“You seem awfully young to have owned this building for so long.”
“I inherited the building from my mother.” After she was murdered.
“I see.” He tapped one of his fingers idly against the glass. “I’m sorry for your loss. And your father?”
“Not in the picture,” I said shortly. I had never met the man, never seen a photograph of him. His name wasn’t even on my birth certificate. Whoever he was, my mother hadn’t thought too much of him. She’d never spoken of him.
“Again, I am sorry to hear that.”
This was not a line of questioning that I wanted to continue. It seemed much too personal for a tenant-landlord relationship. “Those windows were just installed four months ago. They’re a lot more energy efficient and they help keep the house warmer in the winter.”
He turned away from the window and touched the metal coils of the steam heater that sat directly below the window. He seemed to be refocusing himself, remembering why he was there. “This is an older heating system, yes?”
“Yes, unfortunately, it’s much more expensive to replace. It’s also unnecessary, since the steam heat keeps the building very warm, even during a Chicago winter. But the kitchen and bathroom have been updated in the last year.”
I waved him toward the back of the house. He walked slowly through the empty rooms, his heels ringing on the floor.
“This is one of the bedrooms,” I said.
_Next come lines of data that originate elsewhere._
(* ===== verification/Strconv.v ===== *)
(** * Strconv: the parsers of Go's [strconv] that the setters call

    [src/utils.go] parses the strings of a request with
    [strconv.ParseBool], [strconv.ParseInt(s, 10, bits)] and
    [strconv.ParseUint(s, 10, bits)].  They are defined here after Go's
    library, for base 10, on unbounded integers with the range test
    written out; [FormatInt] and [FormatUint] are the decimal printers, the
    reference the parsers are checked against.  [strconv.ParseFloat] is
    not defined: it is a parameter of the files that use it. *)

From S2P Require Import Prelude.

(** ** Errors *)

(** The errors the setters return: [*strconv.NumError] with [ErrSyntax]
    or [ErrRange], an error of [encoding/json], or an error that
    [fmt.Errorf] made of a prefix and the text of another. *)
Inductive error : Type :=
| ErrSyntax (func num : gostring)
| ErrRange (func num : gostring)
| ErrJSON (msg : gostring)
| Errorf (prefix : gostring) (err : error).

#[global] Instance error_eq_dec : EqDecision error.
Proof. solve_decision. Defined.

(** ** Parsers *)

(** [strconv.ParseBool]. *)
Definition ParseBool (str : gostring) : bool + error :=
  if bool_decide (str ∈ [bytes "1"; bytes "t"; bytes "T"; bytes "TRUE"; bytes "true";
                         bytes "True"]) then inl true
  else if bool_decide (str ∈ [bytes "0"; bytes "f"; bytes "F"; bytes "FALSE"; bytes "false";
                              bytes "False"]) then inl false
  else inr (ErrSyntax (bytes "ParseBool") str).

(** The value of a decimal digit. *)
Definition digit (c : ascii) : option Z :=
  let n := Z.of_nat (nat_of_ascii c) in
  if bool_decide (48 <= n <= 57)%Z then Some (n - 48)%Z else None.

(** The value of a string of decimal digits after the value [acc] of the
    digits before it. *)
Fixpoint digits_acc (s : gostring) (acc : Z) : option Z :=
  match s with
  | [] => Some acc
  | c :: s =>
      match digit c with
      | Some d => digits_acc s (10 * acc + d)
      | None => None
      end
  end.

(** The value of a non-empty string of decimal digits. *)
Definition digits (s : gostring) : option Z :=
  if decide (s = []) then None else digits_acc s 0.

(** [bitSize == 0] stands for the size of [int], 64 bits. *)
Definition bit_size (bitSize : Z) : Z := if decide (bitSize = 0%Z) then 64%Z else bitSize.

(** [strconv.ParseUint(s, 10, bitSize)]. *)
Definition ParseUint (s : gostring) (bitSize : Z) : Z + error :=
  match digits s with
  | None => inr (ErrSyntax (bytes "ParseUint") s)
  | Some un =>
      if (un <? 2 ^ bit_size bitSize)%Z then inl un
      else inr (ErrRange (bytes "ParseUint") s)
  end.

(** [strconv.ParseInt(s, 10, bitSize)]. *)
Definition ParseInt (s0 : gostring) (bitSize : Z) : Z + error :=
  match s0 with
  | [] => inr (ErrSyntax (bytes "ParseInt") s0)
  | c :: rest =>
      let '(neg, s) :=
        if decide (c = "+"%char) then (false, rest)
        else if decide (c = "-"%char) then (true, rest)
        else (false, s0) in
      match digits s with
      | None => inr (ErrSyntax (bytes "ParseInt") s0)
      | Some un =>
          let cutoff := (2 ^ (bit_size bitSize - 1))%Z in
          if negb neg && (cutoff <=? un)%Z then inr (ErrRange (bytes "ParseInt") s0)
          else if neg && (cutoff <? un)%Z then inr (ErrRange (bytes "ParseInt") s0)
          else inl (if neg then - un else un)%Z
      end
  end.

(** ** Printers *)

(** The character of a decimal digit. *)
Definition digit_char (d : Z) : ascii := ascii_of_nat (Z.to_nat (48 + d)).

(** The decimal digits of [n] before [rest]; [fuel] bounds the number of
    digits. *)
Fixpoint format_digits (fuel : nat) (n : Z) (rest : gostring) : gostring :=
  let rest := digit_char (n mod 10) :: rest in
  match fuel with
  | 0 => rest
  | S fuel => if (n <? 10)%Z then rest else format_digits fuel (n / 10) rest
  end.

(** [strconv.FormatUint(n, 10)]: a number has no more decimal digits than
    binary ones. *)
Definition FormatUint (n : Z) : gostring := format_digits (Z.to_nat (Z.log2 n)) n [].

(** [strconv.FormatInt(i, 10)]. *)
Definition FormatInt (i : Z) : gostring :=
  if (i <? 0)%Z then "-"%char :: FormatUint (- i) else FormatUint i.

(** ** What the parsers return *)

Lemma digit_range c d : digit c = Some d -> (0 <= d <= 9)%Z.
Proof. unfold digit. case_bool_decide; intros [= <-]; lia. Qed.

Lemma digit_digit_char d : (0 <= d <= 9)%Z -> digit (digit_char d) = Some d.
Proof.
  intros Hd. unfold digit, digit_char.
  rewrite nat_ascii_embedding by lia. rewrite bool_decide_eq_true_2 by lia. f_equal. lia.
Qed.

Lemma digit_char_not_sign d : (0 <= d <= 9)%Z -> digit_char d ≠ "+"%char /\ digit_char d ≠ "-"%char.
Proof.
  intros Hd. pose proof (digit_digit_char d Hd) as Hdd.
  split; intros Heq; by rewrite Heq in Hdd.
Qed.

Lemma digits_acc_nonneg s acc n : (0 <= acc)%Z -> digits_acc s acc = Some n -> (0 <= n)%Z.
Proof.
  revert acc. induction s as [|c s IH]; simpl; intros acc Hacc; [by intros [= <-]|].
  destruct (digit c) as [d|] eqn:Hd; [|done]. apply digit_range in Hd. apply IH. lia.
Qed.

Lemma digits_nonneg s n : digits s = Some n -> (0 <= n)%Z.
Proof. unfold digits. case_decide; [done|]. by apply digits_acc_nonneg. Qed.

(** What [ParseInt] returns fits in [bitSize] bits. *)
Lemma ParseInt_range s bitSize i :
  (1 <= bit_size bitSize)%Z -> ParseInt s bitSize = inl i ->
  (- 2 ^ (bit_size bitSize - 1) <= i < 2 ^ (bit_size bitSize - 1))%Z.
Proof.
  intros Hb. unfold ParseInt. destruct s as [|c rest]; [done|].
  set (cutoff := (2 ^ (bit_size bitSize - 1))%Z).
  assert (0 < cutoff)%Z by (apply Z.pow_pos_nonneg; lia).
  repeat case_decide; simpl.
  all: destruct (digits _) as [un|] eqn:Hun; [|done]; apply digits_nonneg in Hun.
  all: destruct (Z.leb_spec cutoff un), (Z.ltb_spec cutoff un); simpl; try done;
    intros [= <-]; lia.
Qed.

(** What [ParseUint] returns fits in [bitSize] bits. *)
Lemma ParseUint_range s bitSize u :
  ParseUint s bitSize = inl u -> (0 <= u < 2 ^ bit_size bitSize)%Z.
Proof.
  unfold ParseUint. destruct (digits s) as [un|] eqn:Hun; [|done].
  apply digits_nonneg in Hun. destruct (Z.ltb_spec un (2 ^ bit_size bitSize)); [|done].
  intros [= <-]. lia.
Qed.

(** ** The parsers read what the printers write *)

(** The digits printed before [rest] are read as the number printed. *)
Lemma digits_acc_format fuel n rest :
  (0 <= n < 2 ^ Z.of_nat (S fuel))%Z ->
  exists k, format_digits fuel n rest = k ++ rest /\ k ≠ [] /\
    head k ≠ Some "+"%char /\ head k ≠ Some "-"%char /\
    forall acc, digits_acc (k ++ rest) acc = digits_acc rest (acc * 10 ^ Z.of_nat (length k) + n).
Proof.
  revert n rest. induction fuel as [|fuel IH]; intros n rest Hn.
  - exists [digit_char n]. change (2 ^ Z.of_nat 1)%Z with 2%Z in Hn. simpl.
    rewrite Z.mod_small by lia. destruct (digit_char_not_sign n) as [? ?]; [lia|].
    split_and!; try done; try congruence.
    intros acc. rewrite digit_digit_char by lia. f_equal. lia.
  - cbn [format_digits]. pose proof (Z.mod_pos_bound n 10) as Hm.
    destruct (digit_char_not_sign (n mod 10)) as [? ?]; [lia|].
    destruct (Z.ltb_spec n 10) as [Hlt|Hge].
    + exists [digit_char (n mod 10)]. rewrite Z.mod_small by lia. simpl.
      rewrite Z.mod_small in * by lia.
      split_and!; try done; try congruence.
      intros acc. rewrite digit_digit_char by lia. f_equal. lia.
    + destruct (IH (n / 10)%Z (digit_char (n mod 10) :: rest)) as (k & -> & Hk & Hp & Hm' & Hd).
      { rewrite Nat2Z.inj_succ, Z.pow_succ_r in Hn by lia.
        split; [apply Z.div_pos; lia|apply Z.div_lt_upper_bound; lia]. }
      exists (k ++ [digit_char (n mod 10)]). rewrite <- app_assoc.
      split_and!; try done; [by destruct k|by destruct k|by destruct k|].
      intros acc. simpl. rewrite Hd. simpl. rewrite digit_digit_char by lia.
      f_equal. rewrite length_app, Nat2Z.inj_add, Z.pow_add_r by lia.
      change (10 ^ Z.of_nat (length [digit_char (n mod 10)]))%Z with 10%Z.
      pose proof (Z.div_mod n 10). lia.
Qed.

(** The decimal form of a natural number: not empty, no sign, read back
    as the number. *)
Lemma digits_FormatUint n :
  (0 <= n)%Z ->
  digits (FormatUint n) = Some n /\
  head (FormatUint n) ≠ Some "+"%char /\ head (FormatUint n) ≠ Some "-"%char /\
  FormatUint n ≠ [].
Proof.
  intros Hn. unfold FormatUint, digits.
  destruct (digits_acc_format (Z.to_nat (Z.log2 n)) n []) as (k & -> & Hk & Hp & Hm & Hd).
  { split; [done|]. rewrite Nat2Z.inj_succ, Z2Nat.id by apply Z.log2_nonneg.
    destruct (decide (n = 0%Z)) as [->|]; [done|]. apply Z.log2_spec. lia. }
  rewrite app_nil_r in *. rewrite decide_False by done.
  by split_and!.
Qed.

(** [ParseUint] reads the decimal form of every number below
    [2 ^ bitSize]. *)
Lemma ParseUint_FormatUint n bitSize :
  (0 <= n < 2 ^ bit_size bitSize)%Z -> ParseUint (FormatUint n) bitSize = inl n.
Proof.
  intros Hn. unfold ParseUint. destruct (digits_FormatUint n) as (-> & _); [lia|].
  by destruct (Z.ltb_spec n (2 ^ bit_size bitSize)); [|lia].
Qed.

(** [ParseInt] reads the decimal form of every integer of [bitSize]
    bits. *)
Lemma ParseInt_FormatInt i bitSize :
  (- 2 ^ (bit_size bitSize - 1) <= i < 2 ^ (bit_size bitSize - 1))%Z ->
  ParseInt (FormatInt i) bitSize = inl i.
Proof.
  intros Hi. unfold FormatInt, ParseInt. destruct (Z.ltb_spec i 0) as [Hneg|Hpos].
  - rewrite decide_False, decide_True by done.
    destruct (digits_FormatUint (- i)) as (-> & _); [lia|]. simpl.
    destruct (Z.ltb_spec (2 ^ (bit_size bitSize - 1)) (- i)); [lia|]. f_equal. lia.
  - destruct (digits_FormatUint i Hpos) as (Hd & Hp & Hm & Hne).
    destruct (FormatUint i) as [|c rest] eqn:Hf; [done|].
    rewrite !decide_False by (intros ->; by (apply Hp || apply Hm)).
    rewrite Hd. simpl.
    by destruct (Z.leb_spec (2 ^ (bit_size bitSize - 1)) i); [lia|].
Qed.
A very small room opened off the living room. “There’s a large storage space in the closet.”
He obligingly opened the closet door and looked inside. “Are those your apartment stairs above this space?”
“Yes,” I said. “If you’ll come this way, I’ll show you the rest of the place.”
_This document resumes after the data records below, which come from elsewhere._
(** A traversal that ends as the check [r] does: with the state of
    [r], a value of which [Q] holds and [true], or with the panic of
    [r]. *)
Definition checked {X S} (Q : X -> Prop) (r : result S) (r' : result (X * S * bool)) : Prop :=
  match r with
  | Ok st => exists x, r' = Ok (x, st, true) /\ Q x
  | Panic v => r' = Panic v
  | OutOfFuel => r' = OutOfFuel
  end.

(** ** Sample types, for the witnesses *)

(** [type Inner struct { Id int64; name string }]. *)
Definition sample_Inner : rtype :=
  TStruct (bytes "Inner")
    [mkField (bytes "Id") (TBasic KInt64) [] false;
     mkField (bytes "name") (TBasic KString) [] false].

(** [type Outer struct { *Inner; Page int; hidden bool }]. *)
Definition sample_Outer : rtype :=
  TStruct (bytes "Outer")
    [mkField (bytes "Inner") (TPtr sample_Inner) [] true;
     mkField (bytes "Page") (TBasic KInt) [] false;
     mkField (bytes "hidden") (TBasic KBool) [] false].

(** [type inner struct { Id int64 }] and [type Bad struct { *inner }]:
    the embedded pointer has an unexported name. *)
Definition sample_inner : rtype :=
  TStruct (bytes "inner") [mkField (bytes "Id") (TBasic KInt64) [] false].
Definition sample_Bad : rtype :=
  TStruct (bytes "Bad") [mkField (bytes "inner") (TPtr sample_inner) [] true].

(** A callback that counts the fields and goes on. *)
Definition sample_count {float opaque} : callback float opaque nat :=
  fun _ v _ n => Ok (v, Datatypes.S n, true).

(** ** The traversal of a type *)

Section traverse_type_lemmas.
Context {S : Type}.
Implicit Types (t typ : rtype) (f : field) (fs : list field) (st : S).
Implicit Types (fn : field -> S -> result S).

Lemma upper_first_wf name : name ≠ [] -> upper_first name = Ok (IsExported name).
Proof. by destruct name. Qed.

Lemma result_fold_app {A} (g : A -> S -> result S) l1 l2 st :
  result_fold g (l1 ++ l2) st = let* st := result_fold g l1 st in result_fold g l2 st.
Proof.
  revert st. induction l1 as [|a l1 IH]; intros st; [done|]. simpl.
  destruct (g a st); simpl; [apply IH|done..].
Qed.

Lemma wf_strip_ptr t : wf_type t = true -> wf_type (strip_ptr t) = true.
Proof. by destruct t. Qed.

(** A well-formed type that is a struct once a pointer is taken off is
    a struct or a pointer to a struct. *)
Lemma struct_cases t :
  wf_type t = true -> is_struct (strip_ptr t) = true ->
  exists n fs, strip_ptr t = TStruct n fs /\ wf_type (TStruct n fs) = true /\
               (t = TStruct n fs \/ t = TPtr (TStruct n fs)).
Proof.
  intros Hwf Hs%bool_decide_eq_true.
  destruct (kind_struct_inv (strip_ptr t)) as (n & fs & Heq); [by apply wf_strip_ptr|done|].
  exists n, fs. split; [done|]. split; [rewrite <- Heq; by apply wf_strip_ptr|].
  destruct t; simpl in *; subst; try by left. by right.
Qed.

Lemma embedded_struct_inv f :
  wf_type (Type_ f) = true -> embedded_struct f = true ->
  Anonymous f = true /\
  exists n fs, strip_ptr (Type_ f) = TStruct n fs /\ wf_type (TStruct n fs) = true /\
               (Type_ f = TStruct n fs \/ Type_ f = TPtr (TStruct n fs)).
Proof. intros Hwf [Ha Hs]%andb_prop. split; [done|]. by apply struct_cases. Qed.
“It must be difficult,” he said as he stood inside the closet and stared up at the diagonal ceiling.
“What’s that?”
“Living alone, with no family to help you.” He turned to face me and I again had the disquieting sense of falling into his eyes.
“The bathroom is this way,” I said, ignoring his comment. I would not be drawn into a personal conversation with a stranger. It would be impossible to explain how Beezle and I had managed to dodge child services for years until I came of age, and it wasn’t Gabriel Angeloscuro’s business in any case. I’d lived by myself since I was thirteen years old. Yes, it was lonely with no one around except an overweight gargoyle, but I’d gotten used to it. I wasn’t used to hot guys prying into my private life.
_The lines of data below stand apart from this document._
(** ** The body of the request *)

Section response_lemmas.
Context {HandlerFunc float64 Time other W Body float opaque E : Type}.
Context `{!ResponseWriter W}.
Variable ReadAll : Body -> Body * (gostring + error).
Variable NopCloser : gostring -> Body.
Variable Marshal : json_doc float opaque -> gostring + error.
Variable err_CodeMessage : E -> option (Z * gostring).
Variable err_Data : E -> option (iface float opaque).
Variable ServerErr : Z.
Variable opaque_IsNil : opaque -> bool.

Abbreviation ctx' := (Context.ctx HandlerFunc float64 Time other W (option (request Body))).
Abbreviation RequestBody' := (RequestBody (HandlerFunc := HandlerFunc) (float64 := float64)
                                (Time := Time) (other := other) (W := W) ReadAll NopCloser).
Abbreviation isNilValue' := (isNilValue opaque_IsNil).
Abbreviation getData' := (getData err_Data opaque_IsNil).

Implicit Types (c : ctx') (data : iface float opaque).

Lemma RequestBody_again c c' body :
  RequestBody' c = Ok (c', (body, None)) -> RequestBody' c' = Ok (c', (body, None)).
Proof.
  unfold RequestBody. destruct (c_Request c) as [r|] eqn:Hr; [|done].
  destruct (req_Body r) as [b|] eqn:Hb.
  - destruct (default ∅ (c_data c) !! ReqBodyKey) eqn:Hd.
    + intros [= <- <-]. by rewrite Hr, Hb, Hd.
    + destruct (ReadAll b) as [b' [bytes|err]]; intros [= <- <-]. simpl.
      by rewrite lookup_insert_eq.
  - intros [= <- <-]. by rewrite Hr, Hb.
Qed.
Gabriel seemed to accept my change of subject and followed me through the rest of the apartment, nodding at the second bedroom, the bathroom, the kitchen.
“There’s a small yard out back and laundry downstairs,” I said. “You would share both with me. There’s also a storage space for this unit in the basement.”
He said nothing, only stared out the row of kitchen windows at the small porch, the patch of grass, my scraggly little vegetable garden. I almost hoped he wouldn’t want the apartment. There was something about Gabriel Angeloscuro—the familiar way he spoke to me, his disconcerting gaze—that made me deeply uncomfortable.
At the same time, could I afford to wait another five or six months for a better tenant? Probably not. Just because he was handsome and had some boundary issues wasn’t a good enough reason to turn him away. If he wanted the place, it would only make good business sense to give it to him—as long as his credit and references checked out, of course.
“I believe I would like this apartment,” he said, and then he smiled, showing white, white teeth.
Since an Agent’s work is never really done, I had to head downtown immediately after Gabriel Angeloscuro’s departure. Paperwork—the bane of my existence—had to be filed in a timely manner or else I would be forced to listen to J.B. rant from now until kingdom come.
“Beezle, I’m headed to the office,” I called.
There was a faint grunt from the mantelpiece. The gargoyle was in brood mode and hadn’t said a word to me since Gabriel had left. He had, however, seen fit to throw several black looks my way and to mutter imprecations under his breath.
“Whatever,” I said. I stepped to the side window and thought about going to the Main Office. As I pictured the building—an unassuming brick nine-story in the Loop—my wings sprouted from my back. I swept out the window and into the morning air.
A handy side benefit of being an Agent is that no one other than the departed can see you when your wings are out. Well, almost no one. Many, many mentally ill people had caught sight of me over the years, as well as any number of folks using psychotropic drugs.
And children. Not all of them, although my mother told me that it used to be that she couldn’t pass by a single child without being noticed. If she had to fly by a school playground during recess, she’d cause a riot.
But not anymore. I think children today are desensitized to the possibility of magic and wonder. Most kids I see have their noses buried in a handheld video game or are whining for their parents to buy something for them. Those kids are already too emotionally detached to notice a woman with black wings flying by.
But there are a few still—the ones who read on the playground instead of playing kickball with the other kids, the ones who stare dreamily out the classroom windows during science class, the ones who pretend their closet is a spaceship and their bedroom is the rocky surface of Mars—those kids see me. Really see me, and know that I’m not a figment of their imagination.